_RECORDED DATA_.

(** ** Steps that the invariant does not see *)

Lemma reshaped_loc s nmi m :
  flags_ok s -> nmi = IPA_NAT_MEM_IN_DDR \/ nmi = IPA_NAT_MEM_IN_SRAM ->
  ml_vaddr m = ml_vaddr (loc s nmi) -> ml_dma_handle m = ml_dma_handle (loc s nmi) ->
  ml_table_alloc_size m = ml_table_alloc_size (loc s nmi) ->
  ml_is_mapped m = ml_is_mapped (loc s nmi) -> reshaped s (with_loc s nmi m).
Proof.
  intros Hf Hn H1 H2 H3 H4. split; [|apply flags_with_loc]. pose proof (fl_locs _ Hf).
  destruct Hn as [-> | ->]; [rewrite view_with_ddr by done|rewrite view_with_sram by done].
  - unfold view_ddr. by rewrite H1, H2, H3, H4.
  - unfold view_sram. by rewrite H1, H3, H4.
Qed.

Lemma device_structure_spec s nmi a b n e i x f :
  flags_ok s -> nmi = IPA_NAT_MEM_IN_DDR \/ nmi = IPA_NAT_MEM_IN_SRAM ->
  exists r s', ipa3_nat_ipv6ct_init_device_structure s DEV_NAT nmi a b n e i x f = Some (r, s')
    /\ reshaped s s' /\ world s' = world s /\ (nmi = IPA_NAT_MEM_IN_DDR -> r = 0).
Proof.
  intros Hf Hn. unfold ipa3_nat_ipv6ct_init_device_structure. cbn [device].
  destruct (fl_nat _ Hf) as (_ & -> & -> & _).
  rewrite (loc_lookup s nmi (fl_locs _ Hf) Hn). cbn [mbind option_bind].
  set (s1 := with_nm s (nm s <| nm_active_table := nmi |>)).
  match goal with |- context [with_loc s1 nmi ?m] => set (m' := m) end.
  assert (H1 : reshaped s (with_loc s1 nmi m')).
  { transitivity s1; [by split; [|intros []]|]. apply reshaped_loc; try done. by destruct Hf. }
  destruct Hn as [-> | ->]; cbn [Z.eqb IPA_NAT_MEM_IN_DDR IPA_NAT_MEM_IN_SRAM Pos.eqb];
    [|destruct (negb _)]; eexists _, _; (split; [done|]); try done;
    destruct f; (split; [|done]); try done;
    (etrans; [exact H1|by split; [|intros []]]).
Qed.

Lemma store_pdn_spec s i f :
  driver_ok s -> IPA_HW_v4_0 <= ipa_hw_type -> mb_base (nm_pdn_mem (nm s)) <> NULL ->
  0 <= i < pdn_config_size / 16 ->
  exists s', store_pdn s i f = Some (0, s') /\ reshaped s s' /\ world s' = world s.
Proof.
  intros [Hf Hv] H4 Hb Hi. unfold store_pdn.
  rewrite (construct_entry_v4 _ f cfg_supported H4). cbn [mbind option_bind].
  pose proof (vo_pdn _ _ _ Hv) as Hp. cbn in Hp. unfold view_pdn in Hp.
  rewrite behind_Some in Hp by done. specialize (Hp _ _ _ eq_refl).
  rewrite storeZ_Some by lia. cbn [mbind option_bind]. eexists. split; [done|].
  split; [|done]. apply reshaped_pdn. apply lengthZ_updateZ.
Qed.

(** ** Initialisation of the NAT block *)

(** The command that was checked keeps the hardware in the memory of the
    location. *)
Lemma init_hw_ok s init nmi m :
  driver_ok s -> nmi = IPA_NAT_MEM_IN_DDR \/ nmi = IPA_NAT_MEM_IN_SRAM -> m = loc s nmi ->
  ml_is_mapped m = true -> wf_nat_init init -> init_fits init (ml_table_alloc_size m) ->
  let d := nat_init_payload
    (if nmi =? IPA_NAT_MEM_IN_DDR then ipa3_nat_create_init_cmd init false (ml_dma_handle m)
     else ipa3_nat_create_init_cmd init true nat_tbl_ofst) in
  (nmi = IPA_NAT_MEM_IN_DDR /\ exists h n, view_ddr (ddr s) = Some (h, n) /\ nat_in_buffer d h n)
  \/ (nmi = IPA_NAT_MEM_IN_SRAM /\ nat_in_sram d).
Proof.
  intros [_ Hv] [-> | ->] -> Hm Hwf Hfit d.
  - left. split; [done|]. pose proof (vo_ddr_map _ _ _ Hv Hm) as [[h n] Hd]. cbn in Hd.
    exists h, n. split; [done|]. pose proof (vo_fit _ _ _ Hv h n Hd) as [H0 Hn].
    revert Hd. unfold view_ddr, behind, ddr. destruct (_ =? NULL); [done|]. intros [= <- <-].
    split; [apply (init_types init false)|]. by apply init_ranges.
  - right. split; [done|]. pose proof (vo_sram_map _ _ _ Hv Hm) as [n Hd]. cbn in Hd.
    destruct (vo_sram _ _ _ Hv n Hd) as [_ Hn].
    revert Hd. unfold view_sram, behind, sram. destruct (_ =? NULL); [done|]. intros [= <-].
    split; [apply (init_types init true)|]. apply init_ranges; [done| |apply cfg_sram|].
    + destruct Hfit as (?&?&?&?). repeat split; lia.
    + pose proof cfg_sram. change (2 ^ 31) with 2147483648 in *. lia.
Qed.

_EXERCISE PROMPT_.
Transcribe the records. Keep every word exactly as it stands.

_YOUR SOLUTION_.
(** ** Steps that the invariant does not see *)

Lemma reshaped_loc s nmi m :
  flags_ok s -> nmi = IPA_NAT_MEM_IN_DDR \/ nmi = IPA_NAT_MEM_IN_SRAM ->
  ml_vaddr m = ml_vaddr (loc s nmi) -> ml_dma_handle m = ml_dma_handle (loc s nmi) ->
  ml_table_alloc_size m = ml_table_alloc_size (loc s nmi) ->
  ml_is_mapped m = ml_is_mapped (loc s nmi) -> reshaped s (with_loc s nmi m).
Proof.
  intros Hf Hn H1 H2 H3 H4. split; [|apply flags_with_loc]. pose proof (fl_locs _ Hf).
  destruct Hn as [-> | ->]; [rewrite view_with_ddr by done|rewrite view_with_sram by done].
  - unfold view_ddr. by rewrite H1, H2, H3, H4.
  - unfold view_sram. by rewrite H1, H3, H4.
Qed.

Lemma device_structure_spec s nmi a b n e i x f :
  flags_ok s -> nmi = IPA_NAT_MEM_IN_DDR \/ nmi = IPA_NAT_MEM_IN_SRAM ->
  exists r s', ipa3_nat_ipv6ct_init_device_structure s DEV_NAT nmi a b n e i x f = Some (r, s')
    /\ reshaped s s' /\ world s' = world s /\ (nmi = IPA_NAT_MEM_IN_DDR -> r = 0).
Proof.
  intros Hf Hn. unfold ipa3_nat_ipv6ct_init_device_structure. cbn [device].
  destruct (fl_nat _ Hf) as (_ & -> & -> & _).
  rewrite (loc_lookup s nmi (fl_locs _ Hf) Hn). cbn [mbind option_bind].
  set (s1 := with_nm s (nm s <| nm_active_table := nmi |>)).
  match goal with |- context [with_loc s1 nmi ?m] => set (m' := m) end.
  assert (H1 : reshaped s (with_loc s1 nmi m')).
  { transitivity s1; [by split; [|intros []]|]. apply reshaped_loc; try done. by destruct Hf. }
  destruct Hn as [-> | ->]; cbn [Z.eqb IPA_NAT_MEM_IN_DDR IPA_NAT_MEM_IN_SRAM Pos.eqb];
    [|destruct (negb _)]; eexists _, _; (split; [done|]); try done;
    destruct f; (split; [|done]); try done;
    (etrans; [exact H1|by split; [|intros []]]).
Qed.

Lemma store_pdn_spec s i f :
  driver_ok s -> IPA_HW_v4_0 <= ipa_hw_type -> mb_base (nm_pdn_mem (nm s)) <> NULL ->
  0 <= i < pdn_config_size / 16 ->
  exists s', store_pdn s i f = Some (0, s') /\ reshaped s s' /\ world s' = world s.
Proof.
  intros [Hf Hv] H4 Hb Hi. unfold store_pdn.
  rewrite (construct_entry_v4 _ f cfg_supported H4). cbn [mbind option_bind].
  pose proof (vo_pdn _ _ _ Hv) as Hp. cbn in Hp. unfold view_pdn in Hp.
  rewrite behind_Some in Hp by done. specialize (Hp _ _ _ eq_refl).
  rewrite storeZ_Some by lia. cbn [mbind option_bind]. eexists. split; [done|].
  split; [|done]. apply reshaped_pdn. apply lengthZ_updateZ.
Qed.

(** ** Initialisation of the NAT block *)

(** The command that was checked keeps the hardware in the memory of the
    location. *)
Lemma init_hw_ok s init nmi m :
  driver_ok s -> nmi = IPA_NAT_MEM_IN_DDR \/ nmi = IPA_NAT_MEM_IN_SRAM -> m = loc s nmi ->
  ml_is_mapped m = true -> wf_nat_init init -> init_fits init (ml_table_alloc_size m) ->
  let d := nat_init_payload
    (if nmi =? IPA_NAT_MEM_IN_DDR then ipa3_nat_create_init_cmd init false (ml_dma_handle m)
     else ipa3_nat_create_init_cmd init true nat_tbl_ofst) in
  (nmi = IPA_NAT_MEM_IN_DDR /\ exists h n, view_ddr (ddr s) = Some (h, n) /\ nat_in_buffer d h n)
  \/ (nmi = IPA_NAT_MEM_IN_SRAM /\ nat_in_sram d).
Proof.
  intros [_ Hv] [-> | ->] -> Hm Hwf Hfit d.
  - left. split; [done|]. pose proof (vo_ddr_map _ _ _ Hv Hm) as [[h n] Hd]. cbn in Hd.
    exists h, n. split; [done|]. pose proof (vo_fit _ _ _ Hv h n Hd) as [H0 Hn].
    revert Hd. unfold view_ddr, behind, ddr. destruct (_ =? NULL); [done|]. intros [= <- <-].
    split; [apply (init_types init false)|]. by apply init_ranges.
  - right. split; [done|]. pose proof (vo_sram_map _ _ _ Hv Hm) as [n Hd]. cbn in Hd.
    destruct (vo_sram _ _ _ Hv n Hd) as [_ Hn].
    revert Hd. unfold view_sram, behind, sram. destruct (_ =? NULL); [done|]. intros [= <-].
    split; [apply (init_types init true)|]. apply init_ranges; [done| |apply cfg_sram|].
    + destruct Hfit as (?&?&?&?). repeat split; lia.
    + pose proof cfg_sram. change (2 ^ 31) with 2147483648 in *. lia.
Qed.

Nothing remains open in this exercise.